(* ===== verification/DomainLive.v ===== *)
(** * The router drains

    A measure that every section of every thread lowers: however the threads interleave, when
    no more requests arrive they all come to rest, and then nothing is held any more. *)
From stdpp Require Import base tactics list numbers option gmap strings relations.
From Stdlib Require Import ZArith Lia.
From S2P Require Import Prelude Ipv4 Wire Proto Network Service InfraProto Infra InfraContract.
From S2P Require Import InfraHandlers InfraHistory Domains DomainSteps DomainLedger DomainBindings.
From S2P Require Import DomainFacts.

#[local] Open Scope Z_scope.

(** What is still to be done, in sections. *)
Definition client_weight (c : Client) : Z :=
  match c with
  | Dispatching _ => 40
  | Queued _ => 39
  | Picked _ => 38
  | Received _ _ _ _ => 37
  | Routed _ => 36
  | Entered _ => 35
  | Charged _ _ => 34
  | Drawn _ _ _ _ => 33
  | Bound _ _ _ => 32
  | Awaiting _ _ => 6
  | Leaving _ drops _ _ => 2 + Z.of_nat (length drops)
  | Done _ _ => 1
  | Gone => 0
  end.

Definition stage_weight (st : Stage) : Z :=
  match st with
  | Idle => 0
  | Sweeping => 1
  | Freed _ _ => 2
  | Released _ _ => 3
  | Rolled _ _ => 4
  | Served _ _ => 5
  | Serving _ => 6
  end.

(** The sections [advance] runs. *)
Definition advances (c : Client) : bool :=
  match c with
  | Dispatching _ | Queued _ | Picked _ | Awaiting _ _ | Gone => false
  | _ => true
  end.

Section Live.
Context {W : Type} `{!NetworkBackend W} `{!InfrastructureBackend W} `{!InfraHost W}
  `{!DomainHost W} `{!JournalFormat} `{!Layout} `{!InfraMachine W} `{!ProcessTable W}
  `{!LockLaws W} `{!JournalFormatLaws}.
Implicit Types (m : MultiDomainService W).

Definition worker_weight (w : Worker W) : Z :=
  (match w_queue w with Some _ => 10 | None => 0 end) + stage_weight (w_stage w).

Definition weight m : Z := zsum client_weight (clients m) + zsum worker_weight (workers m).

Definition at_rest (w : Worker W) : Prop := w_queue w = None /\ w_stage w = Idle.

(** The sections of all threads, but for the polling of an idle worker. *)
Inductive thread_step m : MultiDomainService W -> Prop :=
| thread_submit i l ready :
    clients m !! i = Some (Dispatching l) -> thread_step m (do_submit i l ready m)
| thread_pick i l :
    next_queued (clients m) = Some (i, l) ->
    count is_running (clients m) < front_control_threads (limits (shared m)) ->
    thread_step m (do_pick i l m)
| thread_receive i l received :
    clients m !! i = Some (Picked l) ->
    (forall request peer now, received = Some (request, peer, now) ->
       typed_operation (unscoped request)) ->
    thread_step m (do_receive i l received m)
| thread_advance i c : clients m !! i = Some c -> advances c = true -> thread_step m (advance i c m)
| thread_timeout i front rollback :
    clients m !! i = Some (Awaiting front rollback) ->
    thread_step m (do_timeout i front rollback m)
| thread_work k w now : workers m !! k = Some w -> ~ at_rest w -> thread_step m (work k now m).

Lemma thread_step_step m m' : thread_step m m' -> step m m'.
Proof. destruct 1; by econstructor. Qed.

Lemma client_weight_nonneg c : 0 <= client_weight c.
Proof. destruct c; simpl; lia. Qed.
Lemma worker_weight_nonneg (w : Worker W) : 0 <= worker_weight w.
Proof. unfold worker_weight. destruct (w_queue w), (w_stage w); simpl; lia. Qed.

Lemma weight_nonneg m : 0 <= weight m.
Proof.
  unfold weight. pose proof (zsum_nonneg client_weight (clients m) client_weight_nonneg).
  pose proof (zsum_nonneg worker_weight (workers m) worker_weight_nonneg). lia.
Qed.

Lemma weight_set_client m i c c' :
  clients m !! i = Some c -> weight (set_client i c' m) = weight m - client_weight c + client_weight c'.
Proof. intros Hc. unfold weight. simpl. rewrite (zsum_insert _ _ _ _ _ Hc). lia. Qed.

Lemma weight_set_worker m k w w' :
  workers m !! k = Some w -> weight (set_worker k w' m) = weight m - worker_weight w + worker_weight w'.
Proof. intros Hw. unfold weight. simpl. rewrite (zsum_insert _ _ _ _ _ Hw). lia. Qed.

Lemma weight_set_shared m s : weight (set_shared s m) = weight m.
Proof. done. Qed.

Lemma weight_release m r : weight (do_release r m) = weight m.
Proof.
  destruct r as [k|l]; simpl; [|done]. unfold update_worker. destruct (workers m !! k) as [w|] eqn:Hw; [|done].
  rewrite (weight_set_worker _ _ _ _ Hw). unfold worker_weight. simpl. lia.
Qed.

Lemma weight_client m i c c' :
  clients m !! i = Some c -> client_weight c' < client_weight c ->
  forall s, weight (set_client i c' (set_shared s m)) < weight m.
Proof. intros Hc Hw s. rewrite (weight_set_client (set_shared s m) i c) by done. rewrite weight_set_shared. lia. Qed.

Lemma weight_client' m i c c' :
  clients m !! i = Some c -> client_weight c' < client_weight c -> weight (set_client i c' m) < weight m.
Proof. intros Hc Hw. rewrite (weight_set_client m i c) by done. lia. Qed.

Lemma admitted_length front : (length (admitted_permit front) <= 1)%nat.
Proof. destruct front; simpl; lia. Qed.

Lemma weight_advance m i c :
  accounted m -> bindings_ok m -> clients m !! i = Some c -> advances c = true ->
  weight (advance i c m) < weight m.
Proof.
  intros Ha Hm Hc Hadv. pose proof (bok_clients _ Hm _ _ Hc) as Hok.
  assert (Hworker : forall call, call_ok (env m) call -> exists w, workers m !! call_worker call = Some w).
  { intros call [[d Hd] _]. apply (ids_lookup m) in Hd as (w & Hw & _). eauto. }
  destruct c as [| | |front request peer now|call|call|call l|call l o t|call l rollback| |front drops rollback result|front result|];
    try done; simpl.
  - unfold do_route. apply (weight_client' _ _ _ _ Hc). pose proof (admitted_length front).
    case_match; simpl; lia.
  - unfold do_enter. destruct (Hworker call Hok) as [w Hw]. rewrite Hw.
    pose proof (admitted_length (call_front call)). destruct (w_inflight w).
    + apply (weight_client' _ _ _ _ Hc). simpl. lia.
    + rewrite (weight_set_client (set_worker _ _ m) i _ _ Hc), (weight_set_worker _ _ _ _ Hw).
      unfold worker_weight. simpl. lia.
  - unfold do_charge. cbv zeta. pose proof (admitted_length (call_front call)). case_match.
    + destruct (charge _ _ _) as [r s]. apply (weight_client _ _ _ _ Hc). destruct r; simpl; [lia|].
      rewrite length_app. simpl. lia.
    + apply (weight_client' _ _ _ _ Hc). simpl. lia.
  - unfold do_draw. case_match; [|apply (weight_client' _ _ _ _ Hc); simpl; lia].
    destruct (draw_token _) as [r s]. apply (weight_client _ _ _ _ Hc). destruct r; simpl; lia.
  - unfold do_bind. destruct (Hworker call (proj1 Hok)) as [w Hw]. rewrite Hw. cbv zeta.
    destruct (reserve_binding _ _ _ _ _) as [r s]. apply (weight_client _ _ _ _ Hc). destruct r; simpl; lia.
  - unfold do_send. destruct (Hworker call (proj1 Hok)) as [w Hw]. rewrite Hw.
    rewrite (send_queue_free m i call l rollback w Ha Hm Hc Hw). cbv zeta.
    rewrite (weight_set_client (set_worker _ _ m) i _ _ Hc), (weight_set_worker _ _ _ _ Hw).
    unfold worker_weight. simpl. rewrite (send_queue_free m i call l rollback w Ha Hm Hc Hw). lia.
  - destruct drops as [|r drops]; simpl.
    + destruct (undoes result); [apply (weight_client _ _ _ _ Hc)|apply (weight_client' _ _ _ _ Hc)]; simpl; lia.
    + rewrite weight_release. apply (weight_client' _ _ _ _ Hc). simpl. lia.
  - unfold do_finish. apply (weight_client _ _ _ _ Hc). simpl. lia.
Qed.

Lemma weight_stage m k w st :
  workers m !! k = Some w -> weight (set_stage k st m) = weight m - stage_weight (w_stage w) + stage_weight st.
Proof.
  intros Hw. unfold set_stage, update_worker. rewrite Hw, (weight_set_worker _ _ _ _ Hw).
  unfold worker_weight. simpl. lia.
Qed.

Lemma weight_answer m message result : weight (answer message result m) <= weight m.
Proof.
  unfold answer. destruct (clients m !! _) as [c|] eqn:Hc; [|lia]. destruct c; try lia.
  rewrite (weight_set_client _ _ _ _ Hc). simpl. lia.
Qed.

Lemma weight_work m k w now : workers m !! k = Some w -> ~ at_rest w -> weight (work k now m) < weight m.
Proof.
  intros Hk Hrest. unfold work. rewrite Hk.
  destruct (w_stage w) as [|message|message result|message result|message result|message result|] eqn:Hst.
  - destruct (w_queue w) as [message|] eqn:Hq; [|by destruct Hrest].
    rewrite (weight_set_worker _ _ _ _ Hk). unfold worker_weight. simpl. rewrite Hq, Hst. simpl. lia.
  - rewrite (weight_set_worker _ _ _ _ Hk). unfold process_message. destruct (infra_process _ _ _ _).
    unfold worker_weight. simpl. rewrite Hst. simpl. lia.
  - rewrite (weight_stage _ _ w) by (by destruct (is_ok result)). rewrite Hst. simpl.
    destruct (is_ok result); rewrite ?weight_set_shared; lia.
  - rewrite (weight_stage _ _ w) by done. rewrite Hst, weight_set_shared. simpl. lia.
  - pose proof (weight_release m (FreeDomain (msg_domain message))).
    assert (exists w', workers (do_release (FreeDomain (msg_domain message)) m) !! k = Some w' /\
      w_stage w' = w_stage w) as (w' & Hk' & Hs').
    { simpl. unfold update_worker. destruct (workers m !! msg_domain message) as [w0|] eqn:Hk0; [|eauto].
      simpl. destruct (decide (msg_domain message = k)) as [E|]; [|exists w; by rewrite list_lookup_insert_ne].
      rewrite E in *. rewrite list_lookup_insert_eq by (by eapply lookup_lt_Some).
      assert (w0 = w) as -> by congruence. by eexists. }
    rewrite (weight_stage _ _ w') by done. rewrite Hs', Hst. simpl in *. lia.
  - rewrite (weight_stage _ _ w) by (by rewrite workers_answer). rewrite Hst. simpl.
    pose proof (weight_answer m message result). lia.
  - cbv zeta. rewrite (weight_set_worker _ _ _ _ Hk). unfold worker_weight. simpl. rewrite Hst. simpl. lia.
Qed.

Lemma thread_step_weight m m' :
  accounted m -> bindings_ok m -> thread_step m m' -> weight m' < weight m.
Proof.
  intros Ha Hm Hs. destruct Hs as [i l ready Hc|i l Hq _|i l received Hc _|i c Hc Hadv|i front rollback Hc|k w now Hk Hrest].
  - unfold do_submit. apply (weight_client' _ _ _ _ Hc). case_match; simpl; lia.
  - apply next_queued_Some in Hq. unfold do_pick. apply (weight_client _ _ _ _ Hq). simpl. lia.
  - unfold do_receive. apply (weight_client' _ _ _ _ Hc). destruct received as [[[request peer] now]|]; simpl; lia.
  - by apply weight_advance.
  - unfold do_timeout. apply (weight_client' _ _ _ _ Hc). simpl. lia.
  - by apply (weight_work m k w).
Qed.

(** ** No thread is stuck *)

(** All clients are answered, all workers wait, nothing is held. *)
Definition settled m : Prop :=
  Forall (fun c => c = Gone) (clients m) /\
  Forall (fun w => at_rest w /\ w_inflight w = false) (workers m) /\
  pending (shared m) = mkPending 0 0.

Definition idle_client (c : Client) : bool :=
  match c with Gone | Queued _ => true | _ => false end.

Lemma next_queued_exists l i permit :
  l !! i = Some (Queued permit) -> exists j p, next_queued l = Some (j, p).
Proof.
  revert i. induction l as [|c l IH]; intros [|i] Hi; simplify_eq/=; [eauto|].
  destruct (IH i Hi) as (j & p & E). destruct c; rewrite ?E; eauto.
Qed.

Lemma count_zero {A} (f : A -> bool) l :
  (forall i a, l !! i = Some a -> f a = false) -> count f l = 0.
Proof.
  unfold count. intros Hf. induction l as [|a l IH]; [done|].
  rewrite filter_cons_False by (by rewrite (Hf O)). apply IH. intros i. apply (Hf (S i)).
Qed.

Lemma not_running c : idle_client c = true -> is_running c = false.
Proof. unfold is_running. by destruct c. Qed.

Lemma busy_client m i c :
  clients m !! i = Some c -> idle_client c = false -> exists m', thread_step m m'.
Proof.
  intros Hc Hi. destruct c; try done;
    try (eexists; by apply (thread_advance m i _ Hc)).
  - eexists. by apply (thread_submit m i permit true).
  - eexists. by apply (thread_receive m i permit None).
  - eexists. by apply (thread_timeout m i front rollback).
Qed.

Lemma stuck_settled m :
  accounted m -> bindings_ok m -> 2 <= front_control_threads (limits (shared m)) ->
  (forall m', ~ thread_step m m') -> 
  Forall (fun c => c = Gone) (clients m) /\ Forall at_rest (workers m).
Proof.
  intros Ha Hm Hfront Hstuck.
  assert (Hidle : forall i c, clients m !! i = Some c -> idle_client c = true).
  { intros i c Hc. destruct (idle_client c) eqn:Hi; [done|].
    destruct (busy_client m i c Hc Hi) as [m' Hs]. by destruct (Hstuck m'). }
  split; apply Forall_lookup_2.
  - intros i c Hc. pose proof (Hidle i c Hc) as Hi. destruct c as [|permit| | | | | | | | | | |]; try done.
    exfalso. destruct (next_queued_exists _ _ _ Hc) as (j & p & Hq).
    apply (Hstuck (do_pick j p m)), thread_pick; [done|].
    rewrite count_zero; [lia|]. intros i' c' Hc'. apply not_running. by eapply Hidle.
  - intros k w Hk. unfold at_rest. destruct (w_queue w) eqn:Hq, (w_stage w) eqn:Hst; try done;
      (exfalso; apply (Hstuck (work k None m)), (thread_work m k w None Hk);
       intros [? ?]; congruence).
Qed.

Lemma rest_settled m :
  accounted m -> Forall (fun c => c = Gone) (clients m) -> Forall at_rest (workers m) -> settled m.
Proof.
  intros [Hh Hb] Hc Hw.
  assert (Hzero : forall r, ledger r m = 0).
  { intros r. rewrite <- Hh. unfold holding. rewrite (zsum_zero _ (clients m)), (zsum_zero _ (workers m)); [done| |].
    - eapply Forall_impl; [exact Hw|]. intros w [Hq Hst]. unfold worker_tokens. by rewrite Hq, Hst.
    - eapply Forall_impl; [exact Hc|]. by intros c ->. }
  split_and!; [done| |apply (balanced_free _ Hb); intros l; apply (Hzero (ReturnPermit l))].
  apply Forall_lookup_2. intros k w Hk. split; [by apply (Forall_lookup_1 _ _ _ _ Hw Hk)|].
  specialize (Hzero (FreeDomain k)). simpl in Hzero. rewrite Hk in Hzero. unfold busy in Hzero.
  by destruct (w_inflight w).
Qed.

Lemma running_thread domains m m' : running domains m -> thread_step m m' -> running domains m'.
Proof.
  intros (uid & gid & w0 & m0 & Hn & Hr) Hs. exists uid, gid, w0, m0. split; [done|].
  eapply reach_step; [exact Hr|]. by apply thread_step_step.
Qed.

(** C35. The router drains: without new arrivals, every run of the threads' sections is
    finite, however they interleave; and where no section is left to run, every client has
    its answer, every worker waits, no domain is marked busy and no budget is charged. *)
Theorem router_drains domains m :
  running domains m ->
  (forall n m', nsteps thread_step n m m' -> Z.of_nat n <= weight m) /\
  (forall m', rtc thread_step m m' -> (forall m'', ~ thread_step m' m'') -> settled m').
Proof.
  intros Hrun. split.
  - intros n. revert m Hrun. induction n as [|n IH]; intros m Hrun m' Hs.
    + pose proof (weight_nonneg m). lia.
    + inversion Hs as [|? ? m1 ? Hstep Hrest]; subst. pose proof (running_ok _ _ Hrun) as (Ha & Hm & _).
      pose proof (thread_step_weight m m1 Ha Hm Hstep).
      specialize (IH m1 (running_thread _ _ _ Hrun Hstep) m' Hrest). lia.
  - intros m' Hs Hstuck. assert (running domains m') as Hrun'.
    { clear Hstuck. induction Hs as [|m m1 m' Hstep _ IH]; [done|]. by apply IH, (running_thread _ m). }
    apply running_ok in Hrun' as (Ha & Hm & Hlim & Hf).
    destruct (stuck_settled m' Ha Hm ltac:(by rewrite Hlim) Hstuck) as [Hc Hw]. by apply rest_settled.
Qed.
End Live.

● ● ●

**Task goal**:
Find the line with "split_and!; [done| |apply" in the material above. Reproduce it and each line after it up to and including the line with "clear Hstuck. induction".

**Problem solution**:
  split_and!; [done| |apply (balanced_free _ Hb); intros l; apply (Hzero (ReturnPermit l))].
  apply Forall_lookup_2. intros k w Hk. split; [by apply (Forall_lookup_1 _ _ _ _ Hw Hk)|].
  specialize (Hzero (FreeDomain k)). simpl in Hzero. rewrite Hk in Hzero. unfold busy in Hzero.
  by destruct (w_inflight w).
Qed.

Lemma running_thread domains m m' : running domains m -> thread_step m m' -> running domains m'.
Proof.
  intros (uid & gid & w0 & m0 & Hn & Hr) Hs. exists uid, gid, w0, m0. split; [done|].
  eapply reach_step; [exact Hr|]. by apply thread_step_step.
Qed.

(** C35. The router drains: without new arrivals, every run of the threads' sections is
    finite, however they interleave; and where no section is left to run, every client has
    its answer, every worker waits, no domain is marked busy and no budget is charged. *)
Theorem router_drains domains m :
  running domains m ->
  (forall n m', nsteps thread_step n m m' -> Z.of_nat n <= weight m) /\
  (forall m', rtc thread_step m m' -> (forall m'', ~ thread_step m' m'') -> settled m').
Proof.
  intros Hrun. split.
  - intros n. revert m Hrun. induction n as [|n IH]; intros m Hrun m' Hs.
    + pose proof (weight_nonneg m). lia.
    + inversion Hs as [|? ? m1 ? Hstep Hrest]; subst. pose proof (running_ok _ _ Hrun) as (Ha & Hm & _).
      pose proof (thread_step_weight m m1 Ha Hm Hstep).
      specialize (IH m1 (running_thread _ _ _ Hrun Hstep) m' Hrest). lia.
  - intros m' Hs Hstuck. assert (running domains m') as Hrun'.
    { clear Hstuck. induction Hs as [|m m1 m' Hstep _ IH]; [done|]. by apply IH, (running_thread _ m). }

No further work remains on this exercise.